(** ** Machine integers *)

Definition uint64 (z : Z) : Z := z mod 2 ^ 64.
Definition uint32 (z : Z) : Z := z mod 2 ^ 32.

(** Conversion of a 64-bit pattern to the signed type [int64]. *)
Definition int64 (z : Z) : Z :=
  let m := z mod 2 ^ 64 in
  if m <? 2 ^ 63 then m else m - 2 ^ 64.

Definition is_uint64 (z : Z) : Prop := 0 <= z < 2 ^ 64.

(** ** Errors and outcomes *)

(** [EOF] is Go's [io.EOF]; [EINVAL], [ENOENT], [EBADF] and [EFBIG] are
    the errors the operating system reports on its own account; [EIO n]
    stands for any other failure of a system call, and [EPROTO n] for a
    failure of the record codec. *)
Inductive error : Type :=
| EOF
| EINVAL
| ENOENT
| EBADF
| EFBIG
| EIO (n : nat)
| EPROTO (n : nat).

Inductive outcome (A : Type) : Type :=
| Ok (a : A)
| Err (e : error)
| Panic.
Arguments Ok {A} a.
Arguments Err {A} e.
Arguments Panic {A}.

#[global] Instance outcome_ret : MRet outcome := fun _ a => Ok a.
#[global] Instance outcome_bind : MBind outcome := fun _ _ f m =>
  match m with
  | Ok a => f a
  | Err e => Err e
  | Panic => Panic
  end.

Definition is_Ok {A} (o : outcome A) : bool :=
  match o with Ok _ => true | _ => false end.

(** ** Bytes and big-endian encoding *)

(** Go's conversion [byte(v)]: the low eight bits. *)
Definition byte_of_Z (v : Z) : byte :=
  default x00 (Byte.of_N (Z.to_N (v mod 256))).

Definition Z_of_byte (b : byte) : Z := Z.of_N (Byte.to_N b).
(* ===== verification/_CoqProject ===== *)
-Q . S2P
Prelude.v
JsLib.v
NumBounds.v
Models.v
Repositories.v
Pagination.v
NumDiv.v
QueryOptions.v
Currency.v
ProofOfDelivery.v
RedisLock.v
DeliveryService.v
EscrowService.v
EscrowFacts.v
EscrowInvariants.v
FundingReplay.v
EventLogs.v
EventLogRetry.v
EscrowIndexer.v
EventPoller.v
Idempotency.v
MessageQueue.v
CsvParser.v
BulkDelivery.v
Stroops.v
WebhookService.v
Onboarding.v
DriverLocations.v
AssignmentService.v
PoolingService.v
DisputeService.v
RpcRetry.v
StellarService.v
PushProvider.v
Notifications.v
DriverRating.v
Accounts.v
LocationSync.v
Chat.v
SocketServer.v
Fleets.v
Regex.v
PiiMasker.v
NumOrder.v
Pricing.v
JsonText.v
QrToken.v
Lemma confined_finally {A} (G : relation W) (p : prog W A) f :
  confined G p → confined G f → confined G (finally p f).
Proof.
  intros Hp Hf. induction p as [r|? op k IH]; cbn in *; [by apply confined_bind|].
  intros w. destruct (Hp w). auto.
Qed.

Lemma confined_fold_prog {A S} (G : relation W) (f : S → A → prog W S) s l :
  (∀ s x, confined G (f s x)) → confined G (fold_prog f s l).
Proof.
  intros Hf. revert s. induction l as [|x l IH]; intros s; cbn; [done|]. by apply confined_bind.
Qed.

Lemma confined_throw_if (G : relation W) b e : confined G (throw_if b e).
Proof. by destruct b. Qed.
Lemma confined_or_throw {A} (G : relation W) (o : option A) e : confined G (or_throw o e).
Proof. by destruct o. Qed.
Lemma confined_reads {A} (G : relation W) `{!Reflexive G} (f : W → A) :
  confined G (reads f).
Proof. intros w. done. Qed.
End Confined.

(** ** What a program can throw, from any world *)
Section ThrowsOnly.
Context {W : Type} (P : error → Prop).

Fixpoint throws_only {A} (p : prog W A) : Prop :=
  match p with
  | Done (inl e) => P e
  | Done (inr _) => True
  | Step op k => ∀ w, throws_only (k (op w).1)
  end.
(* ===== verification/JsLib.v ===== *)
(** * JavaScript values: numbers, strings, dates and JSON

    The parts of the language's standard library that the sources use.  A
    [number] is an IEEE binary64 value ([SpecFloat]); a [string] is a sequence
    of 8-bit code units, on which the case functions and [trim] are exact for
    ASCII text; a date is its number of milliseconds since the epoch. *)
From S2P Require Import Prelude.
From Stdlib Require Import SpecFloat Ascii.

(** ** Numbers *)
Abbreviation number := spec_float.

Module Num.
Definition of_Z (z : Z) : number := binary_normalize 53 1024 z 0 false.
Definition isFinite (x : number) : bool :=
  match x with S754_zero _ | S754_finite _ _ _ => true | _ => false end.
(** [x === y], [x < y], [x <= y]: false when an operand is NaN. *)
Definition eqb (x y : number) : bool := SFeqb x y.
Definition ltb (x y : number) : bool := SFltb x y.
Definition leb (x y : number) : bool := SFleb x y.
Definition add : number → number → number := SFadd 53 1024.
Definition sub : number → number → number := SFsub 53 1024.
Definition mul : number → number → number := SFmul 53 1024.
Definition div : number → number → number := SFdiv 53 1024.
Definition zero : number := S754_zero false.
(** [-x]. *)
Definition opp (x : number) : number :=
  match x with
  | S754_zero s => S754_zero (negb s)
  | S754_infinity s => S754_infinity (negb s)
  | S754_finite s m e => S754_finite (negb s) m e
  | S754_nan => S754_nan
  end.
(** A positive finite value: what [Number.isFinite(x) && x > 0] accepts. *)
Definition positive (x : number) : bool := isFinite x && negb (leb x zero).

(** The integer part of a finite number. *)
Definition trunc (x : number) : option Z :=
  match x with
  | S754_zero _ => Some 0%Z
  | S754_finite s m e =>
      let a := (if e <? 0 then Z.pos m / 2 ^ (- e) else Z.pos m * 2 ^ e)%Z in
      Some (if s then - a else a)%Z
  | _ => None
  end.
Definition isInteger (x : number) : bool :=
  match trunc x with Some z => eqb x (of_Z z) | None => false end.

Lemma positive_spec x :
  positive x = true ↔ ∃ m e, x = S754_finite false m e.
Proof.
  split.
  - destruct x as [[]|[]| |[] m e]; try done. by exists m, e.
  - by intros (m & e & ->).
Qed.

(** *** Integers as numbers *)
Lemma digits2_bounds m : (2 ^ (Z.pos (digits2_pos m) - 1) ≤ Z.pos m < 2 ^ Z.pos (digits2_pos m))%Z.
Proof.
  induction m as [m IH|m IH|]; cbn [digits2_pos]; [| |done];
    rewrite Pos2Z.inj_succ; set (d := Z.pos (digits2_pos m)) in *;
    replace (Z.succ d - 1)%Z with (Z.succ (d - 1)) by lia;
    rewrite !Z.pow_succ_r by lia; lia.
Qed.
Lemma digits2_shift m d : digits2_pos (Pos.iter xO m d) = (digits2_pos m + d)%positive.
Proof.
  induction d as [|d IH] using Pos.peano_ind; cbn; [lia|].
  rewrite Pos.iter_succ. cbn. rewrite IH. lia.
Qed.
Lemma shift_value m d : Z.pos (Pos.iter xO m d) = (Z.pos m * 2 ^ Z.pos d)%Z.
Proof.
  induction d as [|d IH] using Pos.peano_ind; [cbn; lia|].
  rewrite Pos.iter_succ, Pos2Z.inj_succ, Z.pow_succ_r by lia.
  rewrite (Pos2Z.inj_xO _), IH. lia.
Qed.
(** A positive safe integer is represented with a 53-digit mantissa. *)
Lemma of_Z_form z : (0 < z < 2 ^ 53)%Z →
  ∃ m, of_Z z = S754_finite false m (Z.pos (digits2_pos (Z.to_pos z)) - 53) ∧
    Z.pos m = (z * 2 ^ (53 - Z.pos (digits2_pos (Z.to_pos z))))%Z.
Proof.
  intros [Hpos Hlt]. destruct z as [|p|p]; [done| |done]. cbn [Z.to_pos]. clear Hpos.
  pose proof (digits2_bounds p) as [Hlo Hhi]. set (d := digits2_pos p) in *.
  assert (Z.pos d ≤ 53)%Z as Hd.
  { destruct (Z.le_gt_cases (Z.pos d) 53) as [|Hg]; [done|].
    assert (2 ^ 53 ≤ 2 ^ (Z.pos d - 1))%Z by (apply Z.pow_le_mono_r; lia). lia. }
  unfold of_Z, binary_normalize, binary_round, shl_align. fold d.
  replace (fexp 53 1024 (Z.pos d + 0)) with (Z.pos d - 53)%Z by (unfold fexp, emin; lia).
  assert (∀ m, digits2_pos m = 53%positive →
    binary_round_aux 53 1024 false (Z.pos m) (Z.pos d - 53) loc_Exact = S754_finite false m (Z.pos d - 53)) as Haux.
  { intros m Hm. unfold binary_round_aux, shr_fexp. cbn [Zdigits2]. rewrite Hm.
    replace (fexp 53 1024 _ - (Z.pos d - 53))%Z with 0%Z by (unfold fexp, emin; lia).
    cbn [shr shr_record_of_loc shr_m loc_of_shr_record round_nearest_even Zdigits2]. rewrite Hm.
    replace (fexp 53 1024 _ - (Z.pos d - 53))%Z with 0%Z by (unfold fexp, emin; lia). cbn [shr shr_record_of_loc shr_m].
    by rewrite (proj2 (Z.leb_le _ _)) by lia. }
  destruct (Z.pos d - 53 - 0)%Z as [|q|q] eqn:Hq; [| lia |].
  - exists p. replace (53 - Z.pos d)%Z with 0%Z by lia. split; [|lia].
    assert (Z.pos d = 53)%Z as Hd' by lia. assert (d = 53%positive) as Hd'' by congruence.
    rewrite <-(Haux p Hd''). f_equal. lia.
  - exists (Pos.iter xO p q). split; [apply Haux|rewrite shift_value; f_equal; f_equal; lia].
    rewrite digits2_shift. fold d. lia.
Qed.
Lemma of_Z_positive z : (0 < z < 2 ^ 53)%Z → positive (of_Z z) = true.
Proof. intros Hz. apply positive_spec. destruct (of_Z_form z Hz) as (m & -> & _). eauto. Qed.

* * * * *

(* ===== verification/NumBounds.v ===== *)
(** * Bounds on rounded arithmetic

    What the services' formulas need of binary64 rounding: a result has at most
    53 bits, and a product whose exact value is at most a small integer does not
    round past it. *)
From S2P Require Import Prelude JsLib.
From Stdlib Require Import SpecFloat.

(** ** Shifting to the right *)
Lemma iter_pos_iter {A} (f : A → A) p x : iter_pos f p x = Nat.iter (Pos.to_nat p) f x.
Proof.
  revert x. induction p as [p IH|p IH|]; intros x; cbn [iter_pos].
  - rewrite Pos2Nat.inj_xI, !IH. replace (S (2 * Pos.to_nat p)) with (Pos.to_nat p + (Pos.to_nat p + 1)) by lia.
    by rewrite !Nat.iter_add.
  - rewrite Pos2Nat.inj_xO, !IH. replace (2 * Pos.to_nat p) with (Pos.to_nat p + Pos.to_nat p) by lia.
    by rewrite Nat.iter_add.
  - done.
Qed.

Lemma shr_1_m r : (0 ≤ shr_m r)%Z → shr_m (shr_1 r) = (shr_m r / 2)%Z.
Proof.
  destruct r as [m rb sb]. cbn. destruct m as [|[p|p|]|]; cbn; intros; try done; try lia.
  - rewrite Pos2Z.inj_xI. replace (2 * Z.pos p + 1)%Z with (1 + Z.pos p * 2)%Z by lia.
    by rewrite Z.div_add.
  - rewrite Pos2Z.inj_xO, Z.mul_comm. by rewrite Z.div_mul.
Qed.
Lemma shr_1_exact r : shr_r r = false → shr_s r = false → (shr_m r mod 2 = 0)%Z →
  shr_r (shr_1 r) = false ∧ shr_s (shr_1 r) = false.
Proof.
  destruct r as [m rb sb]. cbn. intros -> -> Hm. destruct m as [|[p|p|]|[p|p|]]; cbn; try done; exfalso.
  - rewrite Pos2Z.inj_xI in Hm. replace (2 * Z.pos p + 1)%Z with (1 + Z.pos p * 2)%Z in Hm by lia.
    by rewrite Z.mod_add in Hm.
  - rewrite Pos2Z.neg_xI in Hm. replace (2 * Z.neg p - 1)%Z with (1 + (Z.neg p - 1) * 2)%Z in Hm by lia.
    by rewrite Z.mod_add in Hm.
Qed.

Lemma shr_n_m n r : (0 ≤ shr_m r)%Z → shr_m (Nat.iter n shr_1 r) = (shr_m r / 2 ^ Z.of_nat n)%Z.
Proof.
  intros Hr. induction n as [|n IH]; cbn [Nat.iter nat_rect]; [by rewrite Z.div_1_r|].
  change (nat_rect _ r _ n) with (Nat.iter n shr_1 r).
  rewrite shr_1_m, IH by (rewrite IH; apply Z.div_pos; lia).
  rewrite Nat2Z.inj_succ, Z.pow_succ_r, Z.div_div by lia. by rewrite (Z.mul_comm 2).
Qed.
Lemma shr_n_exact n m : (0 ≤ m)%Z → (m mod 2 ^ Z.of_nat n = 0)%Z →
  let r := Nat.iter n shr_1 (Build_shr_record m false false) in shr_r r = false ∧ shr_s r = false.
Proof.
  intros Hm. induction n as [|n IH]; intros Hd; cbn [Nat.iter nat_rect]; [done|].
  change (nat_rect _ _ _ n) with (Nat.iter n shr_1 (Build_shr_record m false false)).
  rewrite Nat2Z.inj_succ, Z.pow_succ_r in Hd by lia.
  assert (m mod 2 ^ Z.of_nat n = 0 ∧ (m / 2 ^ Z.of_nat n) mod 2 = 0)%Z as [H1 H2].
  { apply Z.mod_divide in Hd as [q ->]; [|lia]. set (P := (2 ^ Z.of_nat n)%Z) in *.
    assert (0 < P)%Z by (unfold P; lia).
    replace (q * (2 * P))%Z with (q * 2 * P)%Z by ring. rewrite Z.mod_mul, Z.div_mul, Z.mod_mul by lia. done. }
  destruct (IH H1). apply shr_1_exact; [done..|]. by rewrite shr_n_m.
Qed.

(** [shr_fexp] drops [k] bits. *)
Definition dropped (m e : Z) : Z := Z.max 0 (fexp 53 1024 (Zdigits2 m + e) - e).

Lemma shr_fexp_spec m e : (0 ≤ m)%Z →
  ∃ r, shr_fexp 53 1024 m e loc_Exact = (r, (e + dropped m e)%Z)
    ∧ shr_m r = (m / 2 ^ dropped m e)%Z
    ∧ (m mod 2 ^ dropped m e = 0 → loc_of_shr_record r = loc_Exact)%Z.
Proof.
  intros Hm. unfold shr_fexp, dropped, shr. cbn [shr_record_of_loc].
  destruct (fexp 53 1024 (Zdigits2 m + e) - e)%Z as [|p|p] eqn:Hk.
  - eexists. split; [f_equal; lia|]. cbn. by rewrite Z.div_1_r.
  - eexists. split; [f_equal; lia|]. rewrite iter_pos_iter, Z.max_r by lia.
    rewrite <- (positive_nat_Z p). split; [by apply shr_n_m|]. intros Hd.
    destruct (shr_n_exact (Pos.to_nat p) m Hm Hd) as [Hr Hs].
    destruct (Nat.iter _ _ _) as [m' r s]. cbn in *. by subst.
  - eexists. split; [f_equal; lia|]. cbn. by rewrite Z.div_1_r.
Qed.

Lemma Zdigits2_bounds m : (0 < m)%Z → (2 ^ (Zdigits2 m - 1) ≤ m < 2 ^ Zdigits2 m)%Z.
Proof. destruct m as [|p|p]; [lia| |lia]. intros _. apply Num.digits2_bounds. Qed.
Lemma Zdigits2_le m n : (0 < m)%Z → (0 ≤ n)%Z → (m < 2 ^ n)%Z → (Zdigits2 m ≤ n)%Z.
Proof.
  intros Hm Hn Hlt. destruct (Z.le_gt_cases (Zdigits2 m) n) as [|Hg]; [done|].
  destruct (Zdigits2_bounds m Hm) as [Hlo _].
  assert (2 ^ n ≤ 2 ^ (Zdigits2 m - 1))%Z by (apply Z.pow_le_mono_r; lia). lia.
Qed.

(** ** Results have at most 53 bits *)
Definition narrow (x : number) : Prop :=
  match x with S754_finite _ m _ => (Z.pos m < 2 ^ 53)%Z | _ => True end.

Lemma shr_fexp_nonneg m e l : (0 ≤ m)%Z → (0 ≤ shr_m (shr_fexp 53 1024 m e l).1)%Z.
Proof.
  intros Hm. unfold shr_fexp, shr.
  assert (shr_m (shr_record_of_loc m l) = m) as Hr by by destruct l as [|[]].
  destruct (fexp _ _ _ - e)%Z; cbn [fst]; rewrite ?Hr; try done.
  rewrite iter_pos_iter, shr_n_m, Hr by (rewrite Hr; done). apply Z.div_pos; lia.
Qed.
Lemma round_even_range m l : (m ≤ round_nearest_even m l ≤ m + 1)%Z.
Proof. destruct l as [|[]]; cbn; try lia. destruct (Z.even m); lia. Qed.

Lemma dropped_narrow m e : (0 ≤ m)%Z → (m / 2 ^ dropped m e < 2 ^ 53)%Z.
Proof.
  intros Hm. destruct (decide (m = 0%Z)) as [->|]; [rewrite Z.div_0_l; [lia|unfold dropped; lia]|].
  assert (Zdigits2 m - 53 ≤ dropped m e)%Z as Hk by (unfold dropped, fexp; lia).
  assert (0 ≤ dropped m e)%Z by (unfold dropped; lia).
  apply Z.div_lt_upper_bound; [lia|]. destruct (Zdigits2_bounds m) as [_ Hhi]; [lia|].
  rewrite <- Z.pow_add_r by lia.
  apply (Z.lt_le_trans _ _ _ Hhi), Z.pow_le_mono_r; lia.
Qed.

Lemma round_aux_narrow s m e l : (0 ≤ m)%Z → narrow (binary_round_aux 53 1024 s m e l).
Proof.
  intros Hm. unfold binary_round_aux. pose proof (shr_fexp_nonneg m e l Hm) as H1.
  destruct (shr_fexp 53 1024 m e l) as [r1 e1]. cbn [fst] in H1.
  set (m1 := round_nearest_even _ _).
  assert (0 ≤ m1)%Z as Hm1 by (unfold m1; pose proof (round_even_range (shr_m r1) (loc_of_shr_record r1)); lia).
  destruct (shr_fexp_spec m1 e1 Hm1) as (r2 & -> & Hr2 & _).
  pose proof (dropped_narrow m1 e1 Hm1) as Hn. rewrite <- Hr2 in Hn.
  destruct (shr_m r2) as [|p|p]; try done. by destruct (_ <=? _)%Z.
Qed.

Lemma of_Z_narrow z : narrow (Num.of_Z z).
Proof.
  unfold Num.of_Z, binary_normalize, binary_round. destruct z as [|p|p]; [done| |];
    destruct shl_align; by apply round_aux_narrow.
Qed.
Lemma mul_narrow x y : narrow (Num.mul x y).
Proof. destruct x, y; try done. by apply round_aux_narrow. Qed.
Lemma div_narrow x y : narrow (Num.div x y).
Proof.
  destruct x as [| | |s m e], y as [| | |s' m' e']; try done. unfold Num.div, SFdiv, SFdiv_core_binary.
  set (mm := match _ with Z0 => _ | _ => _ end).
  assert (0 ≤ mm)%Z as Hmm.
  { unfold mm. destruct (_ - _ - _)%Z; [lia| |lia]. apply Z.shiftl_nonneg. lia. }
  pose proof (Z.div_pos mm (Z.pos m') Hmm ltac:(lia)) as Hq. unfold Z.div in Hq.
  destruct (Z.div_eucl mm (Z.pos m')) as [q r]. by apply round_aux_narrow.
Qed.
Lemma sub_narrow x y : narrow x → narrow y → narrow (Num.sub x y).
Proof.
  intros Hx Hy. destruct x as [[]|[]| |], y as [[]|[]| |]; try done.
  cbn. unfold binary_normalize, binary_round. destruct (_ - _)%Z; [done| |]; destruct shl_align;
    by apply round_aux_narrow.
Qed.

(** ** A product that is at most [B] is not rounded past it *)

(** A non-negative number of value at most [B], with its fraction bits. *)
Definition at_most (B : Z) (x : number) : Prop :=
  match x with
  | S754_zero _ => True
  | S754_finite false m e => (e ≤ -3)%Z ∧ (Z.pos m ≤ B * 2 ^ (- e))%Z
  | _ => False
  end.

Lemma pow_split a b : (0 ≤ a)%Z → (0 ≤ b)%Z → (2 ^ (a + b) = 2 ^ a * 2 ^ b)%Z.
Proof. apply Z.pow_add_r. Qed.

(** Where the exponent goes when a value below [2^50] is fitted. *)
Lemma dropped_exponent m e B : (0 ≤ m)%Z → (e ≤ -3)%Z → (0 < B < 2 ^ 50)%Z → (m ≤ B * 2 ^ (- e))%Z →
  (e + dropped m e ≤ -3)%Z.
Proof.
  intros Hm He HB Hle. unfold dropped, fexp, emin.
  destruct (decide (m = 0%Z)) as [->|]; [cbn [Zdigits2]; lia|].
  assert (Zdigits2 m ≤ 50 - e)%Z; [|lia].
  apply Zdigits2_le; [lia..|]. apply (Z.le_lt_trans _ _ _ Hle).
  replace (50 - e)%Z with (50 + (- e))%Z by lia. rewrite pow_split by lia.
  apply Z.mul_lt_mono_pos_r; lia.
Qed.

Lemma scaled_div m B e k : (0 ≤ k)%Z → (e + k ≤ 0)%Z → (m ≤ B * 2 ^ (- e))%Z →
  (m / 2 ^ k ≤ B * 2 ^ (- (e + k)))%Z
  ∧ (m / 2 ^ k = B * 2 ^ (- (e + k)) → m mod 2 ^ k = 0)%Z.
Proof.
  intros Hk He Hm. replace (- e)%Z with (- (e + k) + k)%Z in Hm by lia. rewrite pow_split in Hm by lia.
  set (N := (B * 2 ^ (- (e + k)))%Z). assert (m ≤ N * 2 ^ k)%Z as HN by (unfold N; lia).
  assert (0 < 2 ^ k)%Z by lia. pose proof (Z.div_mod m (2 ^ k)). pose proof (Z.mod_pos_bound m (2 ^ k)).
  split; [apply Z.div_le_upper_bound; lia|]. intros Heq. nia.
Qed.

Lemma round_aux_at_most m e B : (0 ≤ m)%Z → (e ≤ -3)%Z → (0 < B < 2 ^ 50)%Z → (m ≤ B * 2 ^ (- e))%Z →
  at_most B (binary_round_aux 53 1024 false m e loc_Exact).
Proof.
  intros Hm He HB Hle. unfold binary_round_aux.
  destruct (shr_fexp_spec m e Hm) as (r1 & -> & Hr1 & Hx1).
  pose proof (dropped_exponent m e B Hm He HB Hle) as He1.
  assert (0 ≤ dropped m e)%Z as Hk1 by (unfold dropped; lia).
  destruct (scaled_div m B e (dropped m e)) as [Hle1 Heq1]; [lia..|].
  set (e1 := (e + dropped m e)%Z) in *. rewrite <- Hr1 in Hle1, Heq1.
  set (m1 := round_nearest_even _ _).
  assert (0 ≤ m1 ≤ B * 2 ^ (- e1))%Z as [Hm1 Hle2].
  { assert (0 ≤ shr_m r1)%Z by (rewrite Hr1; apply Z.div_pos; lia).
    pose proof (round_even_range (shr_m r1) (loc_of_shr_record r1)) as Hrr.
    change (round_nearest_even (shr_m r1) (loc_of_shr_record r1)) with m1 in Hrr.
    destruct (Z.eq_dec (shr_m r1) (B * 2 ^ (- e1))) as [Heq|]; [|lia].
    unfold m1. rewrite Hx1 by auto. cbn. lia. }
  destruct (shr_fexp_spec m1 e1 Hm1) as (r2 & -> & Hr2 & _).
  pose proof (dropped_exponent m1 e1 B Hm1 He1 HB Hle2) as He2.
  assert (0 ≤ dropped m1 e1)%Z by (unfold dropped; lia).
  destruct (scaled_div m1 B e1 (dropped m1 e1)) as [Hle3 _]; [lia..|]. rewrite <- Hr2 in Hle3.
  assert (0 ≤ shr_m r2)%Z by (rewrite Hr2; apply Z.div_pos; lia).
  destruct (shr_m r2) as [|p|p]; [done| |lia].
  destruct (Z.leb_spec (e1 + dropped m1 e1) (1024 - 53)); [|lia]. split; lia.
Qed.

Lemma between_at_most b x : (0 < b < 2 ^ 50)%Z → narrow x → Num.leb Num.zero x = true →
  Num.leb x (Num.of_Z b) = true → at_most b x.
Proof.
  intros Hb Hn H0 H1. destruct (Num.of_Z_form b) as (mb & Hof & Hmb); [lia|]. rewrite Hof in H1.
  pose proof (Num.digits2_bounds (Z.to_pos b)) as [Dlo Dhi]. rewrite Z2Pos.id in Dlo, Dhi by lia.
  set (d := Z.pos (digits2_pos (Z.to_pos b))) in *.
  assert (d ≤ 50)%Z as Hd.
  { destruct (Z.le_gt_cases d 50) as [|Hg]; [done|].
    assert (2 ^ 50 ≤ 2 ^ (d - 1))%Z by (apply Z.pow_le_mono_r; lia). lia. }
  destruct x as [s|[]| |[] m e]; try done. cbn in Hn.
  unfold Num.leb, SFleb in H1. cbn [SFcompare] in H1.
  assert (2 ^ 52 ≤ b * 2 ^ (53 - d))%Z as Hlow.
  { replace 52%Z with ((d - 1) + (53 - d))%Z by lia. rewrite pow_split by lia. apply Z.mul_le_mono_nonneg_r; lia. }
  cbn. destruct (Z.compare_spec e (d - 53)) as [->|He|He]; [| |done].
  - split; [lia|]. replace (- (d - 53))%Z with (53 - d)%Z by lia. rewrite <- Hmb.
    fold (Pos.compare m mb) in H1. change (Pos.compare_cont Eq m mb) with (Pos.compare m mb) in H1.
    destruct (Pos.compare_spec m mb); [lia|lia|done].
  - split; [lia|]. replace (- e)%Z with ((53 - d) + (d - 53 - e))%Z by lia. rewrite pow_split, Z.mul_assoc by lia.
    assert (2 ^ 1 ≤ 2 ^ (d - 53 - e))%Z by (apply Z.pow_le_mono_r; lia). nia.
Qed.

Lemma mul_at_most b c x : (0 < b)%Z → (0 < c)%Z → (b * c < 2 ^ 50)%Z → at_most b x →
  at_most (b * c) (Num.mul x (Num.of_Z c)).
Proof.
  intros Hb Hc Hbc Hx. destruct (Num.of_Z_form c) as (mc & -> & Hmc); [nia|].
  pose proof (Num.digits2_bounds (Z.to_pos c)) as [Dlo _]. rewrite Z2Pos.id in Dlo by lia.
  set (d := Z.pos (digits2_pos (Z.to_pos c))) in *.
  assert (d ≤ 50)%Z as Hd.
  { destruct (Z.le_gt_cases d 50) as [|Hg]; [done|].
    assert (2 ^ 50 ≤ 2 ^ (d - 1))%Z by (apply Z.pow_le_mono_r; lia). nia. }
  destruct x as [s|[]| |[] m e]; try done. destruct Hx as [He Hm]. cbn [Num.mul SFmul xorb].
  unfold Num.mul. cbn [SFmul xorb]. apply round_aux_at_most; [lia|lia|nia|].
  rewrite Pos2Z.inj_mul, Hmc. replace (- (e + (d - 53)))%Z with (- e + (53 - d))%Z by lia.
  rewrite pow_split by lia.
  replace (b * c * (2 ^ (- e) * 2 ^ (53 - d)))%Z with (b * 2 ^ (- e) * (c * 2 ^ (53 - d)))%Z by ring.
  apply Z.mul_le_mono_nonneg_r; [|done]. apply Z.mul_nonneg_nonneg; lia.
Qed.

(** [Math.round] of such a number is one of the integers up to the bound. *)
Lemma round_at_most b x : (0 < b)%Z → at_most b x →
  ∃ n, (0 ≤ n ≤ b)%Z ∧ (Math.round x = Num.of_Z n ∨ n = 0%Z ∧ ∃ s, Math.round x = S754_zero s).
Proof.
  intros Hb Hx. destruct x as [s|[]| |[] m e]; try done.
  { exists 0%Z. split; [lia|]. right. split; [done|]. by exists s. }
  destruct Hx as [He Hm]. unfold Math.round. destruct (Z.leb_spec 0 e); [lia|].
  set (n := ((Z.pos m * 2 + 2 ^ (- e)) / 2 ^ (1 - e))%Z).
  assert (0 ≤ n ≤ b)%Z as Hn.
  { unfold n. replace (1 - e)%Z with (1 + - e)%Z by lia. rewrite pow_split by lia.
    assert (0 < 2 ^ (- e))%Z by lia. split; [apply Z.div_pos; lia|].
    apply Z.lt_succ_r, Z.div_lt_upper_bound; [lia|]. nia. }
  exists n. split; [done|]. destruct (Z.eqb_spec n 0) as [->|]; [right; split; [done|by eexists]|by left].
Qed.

* * * * *

> [What the task requires]: Pull out every line in the material above where "SFleb" occurs.

> [Output]:
Definition leb (x y : number) : bool := SFleb x y.
  unfold Num.leb, SFleb in H1. cbn [SFcompare] in H1.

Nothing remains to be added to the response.